You should understand that in 10.0+0.123 === 10.123, you are not comparing the result of adding .123 to 10 to 10.123. What this code does is:

  • Convert “10.0” to binary floating-point, yielding 10.
  • Convert “0.123” to binary floating-point, yielding 0.1229999999999999982236431605997495353221893310546875.
  • Add the above two, yielding 10.1229999999999993320898283855058252811431884765625. (Note this result is not the exact sum; it has been rounded to the nearest representable value.)
  • Convert “10.123” to binary floating-point, yielding 10.1229999999999993320898283855058252811431884765625.
  • Compare the latter two values.

Thus, the reason the comparison returns true is not because the addition had no rounding error but because the rounding errors on the left happened to equal the rounding errors on the right. (Note: Converting a string containing a decimal to binary floating-point is a mathematical operation. When the mathematical result is not exactly representable, the nearest representable value is produced instead. The difference is called rounding error.)

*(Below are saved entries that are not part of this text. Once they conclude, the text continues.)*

Lemma copy_items_spec (items : list string) :
  forall w w',
    h_data (handlers w self) = Some sd ->
    h_data (handlers w other) = Some od ->
    copy_items self other items w = Ok w' ->
    handlers w' = handlers w
    /\ (forall r, r <> od -> records w' r = records w r)
    /\ r_class (records w' od) = r_class (records w od)
    /\ (forall a, r_attrs (records w' od) !! a
                  = if bool_decide (a ∈ items) then r_attrs (records w sd) !! a
                    else r_attrs (records w od) !! a)
    /\ (forall a, a ∈ items -> is_Some (r_attrs (records w sd) !! a)).
Proof.
  induction items as [|item rest IH]; intros w w' Hs Ho; cbn [copy_items].
  - intros [= <-]. repeat split; auto. intros a Ha. inversion Ha.
  - rewrite Hs, Ho. unfold getattr.
    destruct (r_attrs (records w sd) !! item) as [val|] eqn:Hval; [|discriminate].
    cbn [mbind result_bind setattr]. intros Hrun.
    apply IH in Hrun; [|exact Hs|exact Ho].
    destruct Hrun as (Hh & Hr & Hc & Ha & Hsome). cbn in *.
    split; [exact Hh|]. split; [|split; [|split]].
    + intros r Hne. rewrite (Hr r Hne). apply fn_lookup_insert_ne. congruence.
    + rewrite Hc, fn_lookup_insert. reflexivity.
    + intros a. rewrite Ha, (setattr_source_attrs w item val a Hval).
      rewrite fn_lookup_insert. cbn.
      destruct (decide (a ∈ rest)) as [Hin|Hnin].
      * rewrite !bool_decide_eq_true_2; auto. right. exact Hin.
      * rewrite (bool_decide_eq_false_2 _ Hnin).
        destruct (decide (a = item)) as [->|Hne].
        -- rewrite bool_decide_eq_true_2 by left.
           rewrite lookup_insert_eq. symmetry. exact Hval.
        -- rewrite bool_decide_eq_false_2.
           ++ apply lookup_insert_ne. congruence.
           ++ rewrite elem_of_cons. tauto.
    + intros a Hin. apply elem_of_cons in Hin. destruct Hin as [->|Hin].
      * rewrite Hval. eauto.
      * rewrite <- (setattr_source_attrs w item val a Hval). apply Hsome, Hin.
Qed.

Lemma copy_items_total (items : list string) :
  forall w,
    h_data (handlers w self) = Some sd ->
    h_data (handlers w other) = Some od ->
    match copy_items self other items w with
    | Ok _ => True
    | Raise e =>
        e = AttributeError
        /\ exists a, a ∈ items /\ r_attrs (records w sd) !! a = None
    end.
Proof.
  induction items as [|item rest IH]; intros w Hs Ho; cbn [copy_items];
    [exact I|].
  rewrite Hs, Ho. unfold getattr.
  destruct (r_attrs (records w sd) !! item) as [val|] eqn:Hval.
  - cbn [mbind result_bind setattr].
    match goal with |- match copy_items _ _ _ ?w1 with _ => _ end =>
      specialize (IH w1 Hs Ho); destruct (copy_items self other rest w1)
    end; [exact I|].
    destruct IH as (-> & a & Hin & Hnone). split; [reflexivity|].
    exists a. split; [right; exact Hin|].
    rewrite <- Hnone. symmetry. apply (setattr_source_attrs w item val a Hval).
  - cbn. split; [reflexivity|]. exists item. split; [left|exact Hval].
Qed.
End CopyItems.
(** * gapi: parameter schemas, binding pipeline and pagination driver

    A shallow embedding of the Go package [api] of andygello555/gapi
    (the BindingParam file, binding.go, the paginator file and api.go),
    followed by the properties proved about it.

    Conventions of the embedding:
    - a Go [any] is a [value]; [VNil] is the nil interface;
    - a [reflect.Type] is an [rtype] ([option rtype] where it may be nil),
      a [reflect.Value] is the [value] it wraps ([VNil] for the zero Value);
    - a run-time panic is the outcome [Panic];
    - indexes of slices are [nat], other Go [int]s are [Z]; the page
      counter is a 64-bit [int] and its increment wraps;
    - maps are stdpp [gmap]s, sets are [gset]s, slices are lists (the
      sharing of backing arrays between slices is not modelled);
    - a method with a value receiver works on a copy of the struct: it is a
      function of the receiver, and what it assigns to the receiver's
      fields is not seen by the caller.  [Binding] interface values are
      addresses of [bindingProto] cells in a [store], which also holds the
      attribute maps, shared by every copy of a struct;
    - the step functions of a binding, the client, the rate-limit oracle
      and the methods of page types are parameters; they are taken not to
      panic;
    - a paginator runs in a [world] made of a clock and of the trace of
      its calls to the outside; the clock moves on while it sleeps, and
      by whatever the environment says has gone by when it is read. *)

From Stdlib Require Import ZArith QArith Lia.
From stdpp Require Import gmap strings list fin_maps.

Local Open Scope string_scope.
Local Open Scope list_scope.
Local Open Scope Z_scope.

(** ** Outcomes: a normal return or a run-time panic *)

Inductive result (A : Type) : Type :=
| Ret (a : A)
| Panic (msg : string).
Arguments Ret {A} a.
Arguments Panic {A} msg.

#[global] Instance result_ret : MRet result := fun A a => Ret a.
#[global] Instance result_bind : MBind result := fun A B f m =>
  match m with
  | Ret a => f a
  | Panic msg => Panic msg
  end.

(** ** The fragment of package reflect the code relies on *)

Inductive Kind :=
| KInvalid | KBool | KInt | KUint | KFloat64 | KString
| KSlice | KArray | KPtr | KMap | KStruct | KInterface.

#[global] Instance Kind_eq_dec : EqDecision Kind.
Proof. solve_decision. Defined.

(** A named struct type carries the names of the methods declared on the
    value receiver and on the pointer receiver; an interface type carries
    the names of the methods it requires. *)
Inductive rtype :=
| TBool | TInt | TUint | TFloat64 | TString
| TSlice (elem : rtype)
| TArray (len : nat) (elem : rtype)
| TPtr (elem : rtype)
| TMap (key elem : rtype)
| TStruct (name : string) (methods ptrMethods : list string)
| TInterface (name : string) (methods : list string).

#[global] Instance rtype_eq_dec : EqDecision rtype.
Proof. solve_decision. Defined.

Definition kindOf (t : rtype) : Kind :=
  match t with
  | TBool => KBool | TInt => KInt | TUint => KUint | TFloat64 => KFloat64
  | TString => KString
  | TSlice _ => KSlice | TArray _ _ => KArray | TPtr _ => KPtr
  | TMap _ _ => KMap | TStruct _ _ _ => KStruct | TInterface _ _ => KInterface
  end.
(** * archinstall: the pacman runner and its lock-file gate

    A shallow embedding of [archinstall/lib/pacman.py] (the function
    [run_pacman]) together with the part of [archinstall/lib/output.py]
    it calls ([warn], [error], [log], [_stylize_output],
    [_supports_color]); beyond the runner, the rest of [output.py]
    ([FormattedOutput]) and the questions of
    [archinstall/lib/interactions/general_conf.py].

    Conventions of the embedding:
    - wall-clock time is an integer number of milliseconds ([Z]); the
      source's [time.sleep(0.25)] is [sleep 250] and its ceiling
      [60 * 10] seconds is [600000];
    - the clock of [Pacman] is the discrete one of a simulated run: it
      advances during [sleep], by the requested interval, and not
      otherwise; [Timed] is the same runner on a clock on which every
      call may take longer, and the bounds on the wait are stated there
      ([timed_run_pacman_no_delay] relates the two);
    - the builtin [exit] ends the run of [run_pacman] with its status;
      it does so by raising [SystemExit], which a caller can catch
      ([catching]);
    - the file system outside the process is an oracle [probe]: the
      answer to the k-th existence check the process makes;
    - every call the runner makes to a collaborator is appended, stamped
      with the clock, to the trace of the world;
    - the [while] loop is a fixpoint on a bound [fuel] of its iterations;
      [enough] of it, 2401, is never used up ([run_pacman_total]) and
      more changes nothing ([run_pacman_fuel]). *)

From Stdlib Require Import ZArith Lia.
From stdpp Require Import base option list strings gmap pretty sorting.

Local Open Scope Z_scope.

(** ** Text helpers *)

Definition LF : string := String (Ascii.ascii_of_nat 10) EmptyString.
Definition ESC : string := String (Ascii.ascii_of_nat 27) EmptyString.

(** Python's [sep.join(parts)]. *)
Fixpoint join (sep : string) (parts : list string) : string :=
  match parts with
  | [] => EmptyString
  | [p] => p
  | p :: rest => p +:+ sep +:+ join sep rest
  end.
Lemma paste_row_join between_cols i row :
  1 ≤ cols → grid !! i = Some row →
  foldl (paste_cell strings between_cols None i) None
    (seq 0 (textsize1 strings))
  = Some (String.concat between_cols row).
Proof.
  intros Hcols Hi.
  assert (length row = cols) as Hlen.
  { destruct Hgrid as [_ Hall]. rewrite Forall_forall in Hall.
    apply Hall. by eapply list_elem_of_lookup_2. }
  rewrite textsize1_grid, <- Hlen.
  rewrite (paste_cells_join between_cols i row 0 row None); try done.
  intros ->. simpl in *. lia.
Qed.

Lemma row_length i row : grid !! i = Some row → length row = cols.
Proof.
  intros Hi. destruct Hgrid as [_ Hall]. rewrite Forall_forall in Hall.
  apply Hall. by eapply list_elem_of_lookup_2.
Qed.

Lemma paste_rows_join between_cols (rs : list (list string)) a :
  1 ≤ cols → (∀ t r, rs !! t = Some r → grid !! (a + t) = Some r) →
  ∀ t s, (String.concat between_cols <$> rs) !! t = Some s →
    line strings between_cols None (a + t) = Some s.
Proof.
  intros Hcols Hrs t s Ht. rewrite list_lookup_fmap in Ht.
  destruct (rs !! t) as [r|] eqn:Hr; [|done]. simpl in Ht.
  injection Ht as <-. apply paste_row_join; [done|]. by apply Hrs.
Qed.

(** The cells before the last column, none pruned: each is followed by
    [between_cols]. *)
Lemma paste_cells_front between_cols i row front acc :
  grid !! i = Some row → front = take (length front) row →
  length front < cols → front ≠ [] →
  foldl (paste_cell strings between_cols None i) acc
    (seq 0 (length front))
  = Some (String.append (default EmptyString acc)
            (String.append (String.concat between_cols front)
               between_cols)).
Proof.
  intros Hi. revert acc.
  induction front as [|c front IH] using rev_ind; [done|].
  intros acc Htake Hlt _. rewrite length_app in Htake, Hlt. simpl in *.
  assert (row !! length front = Some c) as Hc.
  { apply (f_equal (λ l, l !! length front)) in Htake.
    rewrite list_lookup_middle in Htake by done.
    rewrite lookup_take_lt in Htake by lia. done. }
  assert (front = take (length front) row) as Hfront.
  { apply (f_equal (take (length front))) in Htake.
    rewrite take_app_length in Htake. rewrite Htake at 1.
    rewrite take_take. f_equal. lia. }
  rewrite length_app, seq_app, foldl_app. simpl.
  unfold paste_cell at 1. simpl.
  rewrite (text_cell_grid i (length front) row c) by done.
  rewrite textsize1_grid. rewrite decide_True by lia.
  destruct front as [|y front'] using rev_ind.
  - simpl. f_equal. by rewrite !append_assoc.
  - clear IHfront'. rewrite IH; [|done|lia|by destruct front'].
    simpl. f_equal.
    rewrite (concat_snoc between_cols c (front' ++ [y]))
      by (by destruct front').
    by rewrite !append_assoc.
Qed.

End paste.
(* ===== verification/Prelude.v ===== *)
(** * The core of a Zilliqa node: a verification development

    The repository is a node of the Zilliqa blockchain.  The network is divided into
    shards; the nodes of a shard execute transactions and agree on a micro block, the
    directory committee agrees on directory blocks (who belongs to which committee)
    and on final blocks.  Every agreement is a two-round protocol in which a leader
    collects an EC-Schnorr multisignature from its committee.  This library models
    that protocol down to its bytes, and what is agreed on: the blocks and their
    chains, the committees, the proofs of work that elect and shard them, the rewards,
    the pool and the selection of transactions, their execution with contracts, the
    account deltas and the storage.

    ** Parts of the program and files of the library

    Shared:
    - [Prelude.v] (this file): machine integers, byte strings, bit maps, the
      [outcome] monad (a value, or a fault: an exception of a checked container
      access, a null dereference, a random draw that has not ended), tactics and
      the hint database [zil].

    Signatures and consensus:
    - [Serializable.v]: [common/Serializable.h], [GetNumber] and [SetNumber].
    - [BitVector.v]: [libUtils/BitVector.cpp], the wire format of bit maps.
    - [Peer.v]: [libNetwork/Peer.cpp], node addresses, their order and bytes.
    - [OpenSSL.v]: the interface to the bundled OpenSSL.  Class [OpenSSL] has the
      operations the source calls (big numbers, points of secp256k1, SHA-256),
      [OpenSSLSpec] their documented laws, [OpenSSLNoFail] that allocation does
      not fail.  Module [Cyclic] is an instance (a cyclic group of prime order
      with a toy digest) on which everything is executed.
    - [Schnorr.v]: [libCrypto/Schnorr.cpp], [PrivKey.cpp], [PubKey.cpp],
      [Signature.cpp], [BIGNUMSerialize.cpp], [ECPOINTSerialize.cpp].
    - [MultiSig.v]: [libCrypto/MultiSig.cpp].  An object of the protocol is a
      value with its [m_initialized] flag, as in the source.
    - [ConsensusMessages.v]: the consensus messages of [libMessage/Messenger.cpp].
      Class [Proto] is the protobuf encoding of a message body, [ProtoSpec] that
      decoding inverts encoding.
    - [ConsensusCommon.v]: [libConsensus/ConsensusCommon.cpp]; the record
      [ConsensusCommon] has the members of the class, [effect] lists what a handler
      makes other objects do (send, spread, start a timer, call a handler).
    - [ConsensusBackup.v], [ConsensusLeader.v] (Module [Leader]): one definition
      per member function; a handler maps the object's state, its random input and
      a message to the result, the new state and the effects.
    - [LeaderProperties.v]: the theorems about the leader.
    - [ConsensusSession.v]: a leader and its backups run through both rounds on
      real message bytes, and the witnesses taken from these runs.
    - [RumorSpreading.v]: [libRumorSpreading/RumorStateMachine.cpp] and
      [RumorHolder.cpp], the gossip of messages.

    Blocks, committees and storage:
    - [BlockChain.v]: [CircularArray.h] and [BlockChain.h], the blocks in memory;
      class [Block] is what the chain needs of a block.
    - [BlockLinkChain.v]: [BlockLinkChain.cpp], the links between directory blocks.
    - [Blocks.v]: headers, blocks and the co-signature checks of the six block
      handlers of [libNode], [libDirectoryService] and [libValidator].
    - [Committee.v]: the handlers of [libNode] and [libDirectoryService]
      ([DSBlockProcessing.cpp], [DSBlockPostProcessing.cpp], the view-change files)
      that change the directory committee and the consensus IDs.
    - [LevelDB.v]: [depends/libDatabase/LevelDB.cpp] over a class of database
      handles; module [MapDB] is an instance.
    - [BlockStorage.v]: [libPersistence/BlockStorage.cpp].
    - [Validator.v]: [libValidator/Validator.cpp], a node that catches up checks
      directory and final blocks.
    - [Decision.v]: from a decision of the leader to a block that all nodes accept.

    Transactions and accounts:
    - [TxnPool.v]: [libData/AccountData/TxnPool.h], the pool with its three indexes.
    - [Json.v], [Receipt.v]: [JsonUtils.h], [TransactionReceipt.cpp], [LogEntry.cpp];
      the JSON library is the class [Json], its text form [ReceiptWriter].
    - [AccountStore.v]: [AccountStoreBase.tpp], [AccountStoreTemp.cpp] and the
      balances and nonces of [Account.cpp].  Class [AccountMap] is the virtual
      [GetAccount] with the assignments through its result; [AccountMapSpec] says
      that a store behaves like one map.  Class [SafeMath] is the checked
      arithmetic, whose template file is missing from the repository.
    - [ContractStorage.v]: [libPersistence/ContractStorage.cpp], the states of
      contracts in memory and on disk.
    - [ContractAccount.v], [AccountStoreSC.v]: contract accounts and
      [AccountStoreSC.tpp], creation and call of contracts.  The interpreter, the
      files it reads and the timeout are the class [Environment].
    - [ContractProperties.v]: the theorems about contracts.
    - [ContractTermination.v]: chains of calls end at the maximal depth.
    - [AccountMessages.v], [StateDelta.v]: the account messages of the Messenger and
      [AccountStore.cpp], the state delta of an epoch.  The trie is the class [Trie].
    - [DeltaProperties.v], [DeltaExamples.v]: theorems about deltas, and a codec and
      a trie on which they are executed.

    Micro blocks:
    - [TxnSelection.v]: the selection loops of
      [libNode/MicroBlockPreProcessing.cpp], against the interface [TxnExecutor].
    - [SelectionProperties.v]: the abstract selection ([abs_step]), the promise of an
      executor ([TxnExecutorSpec]) and the refinement.
    - [ExecutionProperties.v], [TxnExecution.v]: what a transaction of any kind does to
      nonces and types; the transaction checks of [Validator.cpp]; the node as an
      instance of [TxnExecutor] that keeps [TxnExecutorSpec].
    - [TxnOrder.v]: [TxnOrderVerifier.h] and the hashes of a block.
    - [MicroBlock.v]: the rest of [MicroBlockPreProcessing.cpp], [TimestampVerifier.h].
    - [MicroBlockProperties.v], [MicroBlockExamples.v]: agreement of leader and backup;
      an epoch executed, and witnesses.

    Directory service:
    - [Coinbase.v], [CoinbaseProperties.v]: [libDirectoryService/Coinbase.cpp], who
      co-signed the blocks of an epoch, and the rewards paid for it.
    - [Reputation.v]: [libNetwork/ReputationManager.cpp] and [Blacklist.cpp].
    - [Sharding.v], [ShardingProperties.v]: [libUtils/ShardSizeCalculator.cpp], the
      difficulties of [DirectoryService.cpp] and [GasPricer.cpp].
    - [PoW.v], [PoWProperties.v]: [libPOW/pow.cpp]; the ethash library is the class
      [Ethash], with [EthashSpec] for its documented laws.
    - [PoWSubmission.v], [SubmissionProperties.v]: [PoWProcessing.cpp], the solutions
      that a directory node collects.
    - [DSBlockProposal.v]: [DSBlockPreProcessing.cpp], election, sharding and proposal of
      the next directory block, and the checks of a backup.
    - [ProposalProperties.v], [ProposalAcceptance.v], [ProposalSoundness.v],
      [ProposalExamples.v]: what the shards are, that an honest proposal is accepted, what
      an accepted proposal guarantees, and a small network executed.
    - [MicroBlockSubmission.v]: [libDirectoryService/MicroBlockProcessing.cpp], the micro
      blocks that shards submit and that the leader sends on; [std::set] is a sorted list
      whose insertion is undefined when the elements are not ordered.
    - [FinalBlock.v]: [FinalBlockPreProcessing.cpp], the committee's own micro block, the
      final block and the checks of a backup.
    - [FinalBlockProperties.v], [FinalBlockAgreement.v], [FinalBlockExamples.v]: the set of
      micro blocks through all steps of an epoch ([final_step]), what leader and backup
      agree on, and an epoch of the committee executed.
    - [ViewChange.v]: [ViewChangePreProcessing.cpp] and [ViewChangePostProcessing.cpp], the
      choice of a candidate after a timeout, its block, the checks of the others and the
      new committee.
    - [ViewChangeProperties.v], [ViewChangeExamples.v]: agreement of the members on the
      candidate, the block and the committee, and a view change executed.

    ** How the parts interact

    Messages are byte strings: a handler of one role produces the bytes with a
    [Set...] function of the Messenger, the other role reads them with [Get...].
    Both consensus roles share [ConsensusCommon] and call [MultiSig].  The selection
    of transactions takes from the pool, executes on the temporary account store
    over the permanent one, and the delta between the two is what a micro block
    commits to.  A directory node collects proofs of work, from which the leader
    computes the next committee, the shards, the difficulties and the gas price; the
    backups compare with their own tables.  In every epoch it collects the co-signed micro
    blocks of the shards and merges their deltas into its accounts, notes the co-signers
    for the rewards, and the committee agrees on the final block over all of them.
    When one of these rounds does not end, a view change moves the leader to the back of
    the committee and the round starts again.  The
    theorems of a layer are proved against the class of the layer below ([OpenSSL], [Proto], [AccountMap], [Environment], [Trie], [TxnExecutor]),
    never against an instance; the layer below proves the promised laws.

    ** What the theorems show

    - Bytes and signatures: numbers, bit maps, peers, keys and signatures survive a
      round trip at any offset; [Sign] ends and its result is accepted by [Verify],
      which accepts exactly the solutions of the verification equation; accepted
      responses aggregate to a signature that [MultiSigVerify] accepts.
    - Consensus: what an honest member sends is delivered, what is accepted is
      authentic; in every reachable state [DONE] means a certificate that verifies;
      subsets have exactly the required members; honest responses are counted and
      the last one completes the round; two quorums share more than a third of the
      committee.
    - Blocks and committees: the co-signature checks of all handlers decide the same
      condition; a decided block passes them; shard nodes and directory nodes compute
      the same committee, and a member knows its place in it; a node that catches up
      accepts exactly the properly linked and signed blocks, and records them; the
      ledger returns every block from memory or disk.
    - Accounts: [UpdateAccounts] moves the amount and charges the fee exactly when the
      sender can pay; a contract call lowers the sum of balances by exactly the gas
      charged, and a failed one leaves everything else; chains of calls end; states of
      contracts are isolated and survive the move to disk.
    - Deltas: a node that accepts a delta changes every balance by what the shard
      changed, whatever it applied before; deltas of payments are always delivered; a
      commit can be reverted.
    - Micro blocks: the selection loop refines the abstract selection; no transaction
      is replayed and nonces are used in order; the gas is bounded; balances and
      nonces stay in their types; one shard accepts a transaction; an honest backup
      accepts the block of an honest leader, and accepts only what it computed.
    - Directory service: a difficulty survives the way through its boundary; what is
      mined is accepted, and what is accepted has the work; the tables of a node hold
      only such solutions, of nodes outside the committee; shards are cut from the order
      of the hashes and keep their size limits; an honest directory block is accepted by
      every backup with the same tables, and an accepted one names no node twice and none
      without a solution; the rewards of an epoch are paid exactly; the gas price stays
      above its floor; the blacklist is the set of peers below the threshold.
    - Final blocks: the micro blocks in a directory node's set are certified, at most one
      per shard, whatever it goes through; an honest backup accepts the committee's micro
      block and the final block of an honest leader and ends with the same accounts; an
      accepted final block has the totals, the state root and the delta of the backup, and
      every shard's entry in it is a certified block that the backup had.
    - View changes: members with the same chain blame the same leader, find the same
      candidate and accept its block; the decided block leaves all of them with the same
      committee and the same leader, though each lists itself with the empty address.
    - Weaknesses of the code are theorems too: one commit secret answers several
      challenges, backups do not count votes, failed subsets never end a session, an
      empty gas bucket hides cheaper transactions, a contract at a funded address is
      lost in its delta, a tolerance of zero rejects every order, a claimed result is not
      compared with the computed hash, a worse solution stands for election and its node
      is elected and sharded at once, a final block that leaves a shard's block out is
      accepted, the set of micro blocks drops a block as equivalent to another shard's, a
      second view change in an epoch blames the first member, and others.

    ** Bounds and fuel

    Loops that draw random numbers consume a list of draws; they end with the
    fault [StillDrawing] when the list is used up, and [Sign_returns] and
    [holder_round] state which lists suffice.  The loops with fuel are: reading a
    stored committee (more than its length suffices, [committee_persisted]), the
    chain of contract calls (the maximal depth, [chain_calls_end]), and the selection of
    transactions (more than twice the pending ones, [selection_refines]); each theorem
    states the bound that is enough.  The search for an unused index of a state, whose
    fault is [StillSearching], ends within one turn more than there are filed states when
    the hashes of the turns are different ([GetNewIndex_returns]).
    The search for a candidate that is not the leader hashes until the index differs, which
    no number of turns ensures ([lone_leader_never_ends]); what suffices for one member
    suffices for all ([honest_viewchange_accepted]).
    All other loops are structural.  Threshold arithmetic is binary64 and the window of the
    order of transactions binary32, computed with the standard library's [SpecFloat];
    the closed form of the threshold is proved for committees up to 1000 nodes, the
    tolerance for 1 to 20 percent and up to 40 transactions, the effect of a
    tolerance of zero for up to 500.  Mining takes the list of turns that the clock and
    the stop flag allow it, and ends with the first turn that is the last.  Unsigned integers are [Z] reduced at the width
    of their C++ type.

    ** Not modelled

    OpenSSL, protobuf, LevelDB, the JSON library, the trie, ethash and the contract
    interpreter are parameters.  Random generators, shuffles, timers, clocks and the
    validator and announcement callbacks are inputs.  A handler runs atomically,
    except for the response handler, whose unlocked checks and locked update are
    separate definitions; the detached commit-window threads are the steps
    [commit_window_opens] and [commit_window_closes].  Logging is left out.  The
    orchestration of phases by [Node], [DirectoryService], [Lookup] and the
    synchronizer, sockets, the servers and the mining devices are outside this
    library: they wait for time and for the network. *)

From stdpp Require Import base numbers list gmap.
Open Scope Z_scope.
Lemma bitvector_roundtrip_witness :
  exists dst',
    SetBitVector [7; 7] 1 [true; false; true; true; false; false; false; false; true]
      = Some (4, dst') /\
    GetBitVector dst' 1 = Some [true; false; true; true; false; false; false; false; true].
Proof.
  destruct (bitvector_roundtrip [7; 7] 1
    [true; false; true; true; false; false; false; false; true])
    as (dst' & E & _ & _ & G & _); [discriminate|reflexivity..|].
  exists dst'. split; [exact E|exact G].
Defined.

End BitVector.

If you try 10 + .274 === 10.274, you will find they differ:

  • “10” converted to binary floating-point is 10.
  • “.274” converted to binary floating-point is 0.27400000000000002131628207280300557613372802734375.
  • Adding the above two produces 10.2740000000000009094947017729282379150390625.
  • “10.274” converted to binary-floating-point is 10.2739999999999991331378623726777732372283935546875.